Extracted data entries:
(* ===== verification/Planning.v ===== *)
(** * Route planning (crate [wayfinder-routing-core], [src/lib.rs])

    Hard eligibility filters over destination snapshots and the automatic
    route plan. *)
From S2P Require Export Contracts Scoring.

(** ** The code *)

Definition push_if (condition : bool) (reason : ExclusionReason) : list ExclusionReason :=
  if condition then [reason] else [].

(** Reasons in the order the code pushes them. *)
Definition exclusions_of (request : RoutingRequest) (d : DestinationSnapshot) : list ExclusionReason :=
  let req := rq_requirements request in
  let cap := ds_capabilities d in
  push_if (negb (bool_decide (ds_readiness d = Ready))) ProviderNotReady ++
  push_if (negb (permits (rq_privacy_posture request) (ds_execution_boundary d))) PrivacyBoundaryDenied ++
  match surface req with
  | SurfaceText => push_if (negb (cap_text cap)) TextUnsupported
  | SurfaceEmbeddings => push_if (negb (embeddings (modalities cap))) EmbeddingsUnsupported
  | SurfaceImageGeneration => push_if (negb (image_generation (modalities cap))) ImageGenerationUnsupported
  | SurfaceAudio =>
      push_if (negb (audio_input (modalities cap)) && negb (audio_output (modalities cap))) AudioUnsupported
  | SurfaceBatch => push_if (negb (batch (modalities cap))) BatchUnsupported
  end ++
  match context_tokens req with
  | Some required =>
      match ds_context_window d with
      | Some available => push_if (available <? required) ContextWindowTooSmall
      | None => [ContextWindowUnknown]
      end
  | None => []
  end ++
  push_if (req_image_input req && negb (cap_image_input cap)) ImageInputUnsupported ++
  push_if (req_tools req && negb (cap_tools cap)) ToolsUnsupported ++
  push_if (req_streaming req && negb (cap_streaming cap)) StreamingUnsupported ++
  push_if (negb (ds_automatic_eligible d)) AutomaticNotAllowed.

Definition assess_destination (request : RoutingRequest) (destination : DestinationSnapshot)
    : CandidateAssessment :=
  {| ca_destination_id := ds_id destination; ca_exclusions := exclusions_of request destination |}.

Definition blank (s : str) : bool := str_eqb (trim s) [].

(** The loop of [validate_runtime_contract], [ids] being the ids already seen. *)
Fixpoint validate_candidates (ids : gset str) (candidates : list DestinationSnapshot)
    : result unit CoreError :=
  match candidates with
  | [] => Ok ()
  | candidate :: candidates =>
      if blank (ds_id candidate) || blank (ds_provider_id candidate)
         || blank (ds_model_id candidate) || blank (ds_route_tier candidate)
      then Err (InvalidContract (Msg "destination identity and route_tier must be non-empty" []))
      else if bool_decide (ds_id candidate ∈ ids)
      then Err (InvalidContract (Msg "duplicate destination id {:?}" [ArgStr (ds_id candidate)]))
      else validate_candidates ({[ds_id candidate]} ∪ ids) candidates
  end.

Definition validate_runtime_contract (request : RoutingRequest) (candidates : list DestinationSnapshot)
    : result unit CoreError :=
  if negb (rq_schema_version request =? RUNTIME_CONTRACT_VERSION)
  then Err (InvalidContract (Msg "unsupported schema version {}" [ArgInt (rq_schema_version request)]))
  else if blank (rq_request_id request)
  then Err (InvalidContract (Msg "request_id must be non-empty" []))
  else validate_candidates ∅ candidates.

Definition plan_automatic_route (compiled : result Patterns str) (request : RoutingRequest)
    (candidates : list DestinationSnapshot) (config : RoutingConfig) : result RoutePlan CoreError :=
  let? _ := validate_runtime_contract request candidates in
  let? scored := score_complexity compiled (rq_prompt request) config in
  let assessments := map (assess_destination request) candidates in
  let eligible_ids :=
    map (fun '(candidate, _) => ds_id candidate)
      (List.filter
        (fun '(candidate, assessment) =>
           is_eligible assessment && str_eqb (ds_route_tier candidate) (cs_recommendation scored))
        (zip candidates assessments)) in
  Ok {| rp_schema_version := RUNTIME_CONTRACT_VERSION;
        rp_request_id := rq_request_id request;
        rp_score := cs_score scored;
        rp_recommendation := cs_recommendation scored;
        rp_selected_destination_id := head eligible_ids;
        rp_fallback_destination_ids := drop 1 eligible_ids;
        rp_candidates := assessments |}.

(** ** Specification *)

(** What a destination must satisfy for a request, as one conjunction. *)
Record compatible (request : RoutingRequest) (d : DestinationSnapshot) : Prop := {
  cp_ready : ds_readiness d = Ready;
  cp_privacy : permits (rq_privacy_posture request) (ds_execution_boundary d) = true;
  cp_surface :
    match surface (rq_requirements request) with
    | SurfaceText => cap_text (ds_capabilities d) = true
    | SurfaceEmbeddings => embeddings (modalities (ds_capabilities d)) = true
    | SurfaceImageGeneration => image_generation (modalities (ds_capabilities d)) = true
    | SurfaceAudio => audio_input (modalities (ds_capabilities d)) = true \/
                      audio_output (modalities (ds_capabilities d)) = true
    | SurfaceBatch => batch (modalities (ds_capabilities d)) = true
    end;
  cp_context : forall required, context_tokens (rq_requirements request) = Some required ->
    exists available, ds_context_window d = Some available /\ required <= available;
  cp_image : req_image_input (rq_requirements request) = true -> cap_image_input (ds_capabilities d) = true;
  cp_tools : req_tools (rq_requirements request) = true -> cap_tools (ds_capabilities d) = true;
  cp_streaming : req_streaming (rq_requirements request) = true -> cap_streaming (ds_capabilities d) = true;
  cp_automatic : ds_automatic_eligible d = true;
}.

(** The destinations a plan may use, in the order of the candidates. *)
Definition plan_pool (request : RoutingRequest) (tier : str) (candidates : list DestinationSnapshot)
    : list DestinationSnapshot :=
  List.filter (fun d => is_eligible (assess_destination request d) && str_eqb (ds_route_tier d) tier) candidates.

Definition plan_ids (plan : RoutePlan) : list str :=
  match rp_selected_destination_id plan with
  | Some id => id :: rp_fallback_destination_ids plan
  | None => rp_fallback_destination_ids plan
  end.

(** A request and candidates the contract admits. *)
Definition named (d : DestinationSnapshot) : Prop :=
  trim (ds_id d) <> [] /\ trim (ds_provider_id d) <> [] /\ trim (ds_model_id d) <> [] /\
  trim (ds_route_tier d) <> [].

Definition valid_contract (request : RoutingRequest) (candidates : list DestinationSnapshot) : Prop :=
  rq_schema_version request = RUNTIME_CONTRACT_VERSION /\ trim (rq_request_id request) <> [] /\
  Forall named candidates /\ NoDup (map ds_id candidates).

(** ** Lemmas *)

Lemma push_if_nil b r : push_if b r = [] <-> b = false.
Proof. by destruct b. Qed.

Lemma exclusions_nil request d : exclusions_of request d = [] <-> compatible request d.
Proof.
  unfold exclusions_of. rewrite !app_nil, !push_if_nil, !negb_false_iff, bool_decide_eq_true, !andb_false_iff,
    !negb_false_iff.
  split.
  - intros (Hr & Hp & Hs & Hc & Hi & Ht & Hst & Ha). split; try done; try (intros ?; naive_solver congruence).
    + destruct (surface (rq_requirements request)); apply push_if_nil in Hs;
        try (by apply negb_false_iff in Hs).
      apply andb_false_iff in Hs. rewrite !negb_false_iff in Hs. done.
    + intros required Hreq. rewrite Hreq in Hc. destruct (ds_context_window d) as [available|]; [|done].
      apply push_if_nil, Z.ltb_ge in Hc. eauto.
  - intros [Hr Hp Hs Hc Hi Ht Hst Ha]. split_and!; try done.
    + destruct (surface (rq_requirements request)); apply push_if_nil; rewrite ?negb_false_iff; try done.
      apply andb_false_iff. by rewrite !negb_false_iff.
    + destruct (context_tokens (rq_requirements request)) as [required|]; [|done].
      destruct (Hc required eq_refl) as (available & -> & ?). apply push_if_nil. lia.
    + destruct (req_image_input _); auto.
    + destruct (req_tools _); auto.
    + destruct (req_streaming _); auto.
Qed.

Lemma is_eligible_compatible request d :
  is_eligible (assess_destination request d) = true <-> compatible request d.
Proof.
  rewrite <- exclusions_nil. unfold is_eligible. simpl. by destruct (exclusions_of request d).
Qed.

Lemma blank_false s : blank s = false <-> trim s <> [].
Proof. apply str_eqb_neq. Qed.

Lemma validate_candidates_ok ids candidates :
  validate_candidates ids candidates = Ok () <->
  Forall named candidates /\ NoDup (map ds_id candidates) /\ Forall (fun d => ds_id d ∉ ids) candidates.
Proof.
  revert ids. induction candidates as [|d candidates IH]; intros ids; simpl.
  { split; [intros _; split_and!; constructor|done]. }
  rewrite !Forall_cons. unfold named at 1. rewrite <- !blank_false.
  destruct (blank (ds_id d)), (blank (ds_provider_id d)), (blank (ds_model_id d)), (blank (ds_route_tier d));
    simpl; try (split; [done|naive_solver]).
  case_bool_decide; [naive_solver|]. rewrite IH. rewrite NoDup_cons. split.
  - intros (Hn & Hd & Hf). rewrite Forall_forall in Hf. split_and!; try done.
    + intros (x & Hx & Hin)%list_elem_of_fmap. apply Hf in Hin. set_solver.
    + apply Forall_forall. intros x Hin. apply Hf in Hin. set_solver.
  - intros ((_ & Hn) & (Hx & Hd) & (_ & Hf)). split_and!; try done.
    rewrite Forall_forall in Hf |- *. intros x Hin. apply not_elem_of_union. split; [|auto].
    apply not_elem_of_singleton. intros He. apply Hx. rewrite <- He. by apply list_elem_of_fmap_2.
Qed.

Lemma validate_candidates_err ids candidates e :
  validate_candidates ids candidates = Err e -> exists m, e = InvalidContract m.
Proof.
  revert ids. induction candidates as [|d candidates IH]; intros ids; simpl; [done|].
  repeat case_match; naive_solver.
Qed.

Lemma validate_runtime_contract_ok request candidates :
  validate_runtime_contract request candidates = Ok () <-> valid_contract request candidates.
Proof.
  unfold validate_runtime_contract, valid_contract. rewrite <- blank_false.
  destruct (Z.eqb_spec (rq_schema_version request) RUNTIME_CONTRACT_VERSION); simpl; [|naive_solver].
  destruct (blank (rq_request_id request)); [naive_solver|]. rewrite validate_candidates_ok.
  split; [naive_solver|]. intros (_ & _ & ? & ?). split_and!; try done.
  apply Forall_forall. set_solver.
Qed.

(** The filter over candidates zipped with their assessments is a filter over
    the candidates. *)
Lemma zip_filter_ids request tier candidates :
  map (fun '(candidate, _) => ds_id candidate)
    (List.filter
      (fun '(candidate, assessment) => is_eligible assessment && str_eqb (ds_route_tier candidate) tier)
      (zip candidates (map (assess_destination request) candidates))) =
  map ds_id (plan_pool request tier candidates).
Proof.
  unfold plan_pool. induction candidates as [|d candidates IH]; [done|]. cbn [map zip zip_with List.filter].
  destruct (is_eligible (assess_destination request d) && str_eqb (ds_route_tier d) tier); cbn [map]; by rewrite IH.
Qed.

Lemma head_drop {A} (l : list A) :
  match head l with Some x => x :: drop 1 l | None => drop 1 l end = l.
Proof. by destruct l. Qed.

Lemma plan_inv compiled request candidates config plan :
  plan_automatic_route compiled request candidates config = Ok plan ->
  valid_contract request candidates /\
  (exists scored, score_complexity compiled (rq_prompt request) config = Ok scored /\
     rp_recommendation plan = cs_recommendation scored /\ rp_score plan = cs_score scored) /\
  plan_ids plan = map ds_id (plan_pool request (rp_recommendation plan) candidates) /\
  rp_request_id plan = rq_request_id request /\
  rp_candidates plan = map (assess_destination request) candidates.
Proof.
  unfold plan_automatic_route. intros ([] & Hv & H)%result_bind_ok.
  apply result_bind_ok in H as (scored & Hs & [= <-]).
  apply validate_runtime_contract_ok in Hv. split; [done|]. split; [eauto|].
  unfold plan_ids. cbn [rp_selected_destination_id rp_fallback_destination_ids rp_recommendation].
  rewrite head_drop, zip_filter_ids. done.
Qed.

Lemma elem_of_plan_pool request tier candidates d :
  d ∈ plan_pool request tier candidates <->
  d ∈ candidates /\ compatible request d /\ ds_route_tier d = tier.
Proof.
  unfold plan_pool. rewrite elem_of_filter_bool, andb_true_iff,
    is_eligible_compatible, str_eqb_eq. done.
Qed.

▸ **AIM OF THE EXERCISE**:
Set down exactly the line that holds "unfold plan_automatic_route. intros" and all lines after it to the end of the data.

▸ **WRITTEN ANSWER**:
  unfold plan_automatic_route. intros ([] & Hv & H)%result_bind_ok.
  apply result_bind_ok in H as (scored & Hs & [= <-]).
  apply validate_runtime_contract_ok in Hv. split; [done|]. split; [eauto|].
  unfold plan_ids. cbn [rp_selected_destination_id rp_fallback_destination_ids rp_recommendation].
  rewrite head_drop, zip_filter_ids. done.
Qed.

Lemma elem_of_plan_pool request tier candidates d :
  d ∈ plan_pool request tier candidates <->
  d ∈ candidates /\ compatible request d /\ ds_route_tier d = tier.
Proof.
  unfold plan_pool. rewrite elem_of_filter_bool, andb_true_iff,
    is_eligible_compatible, str_eqb_eq. done.
Qed.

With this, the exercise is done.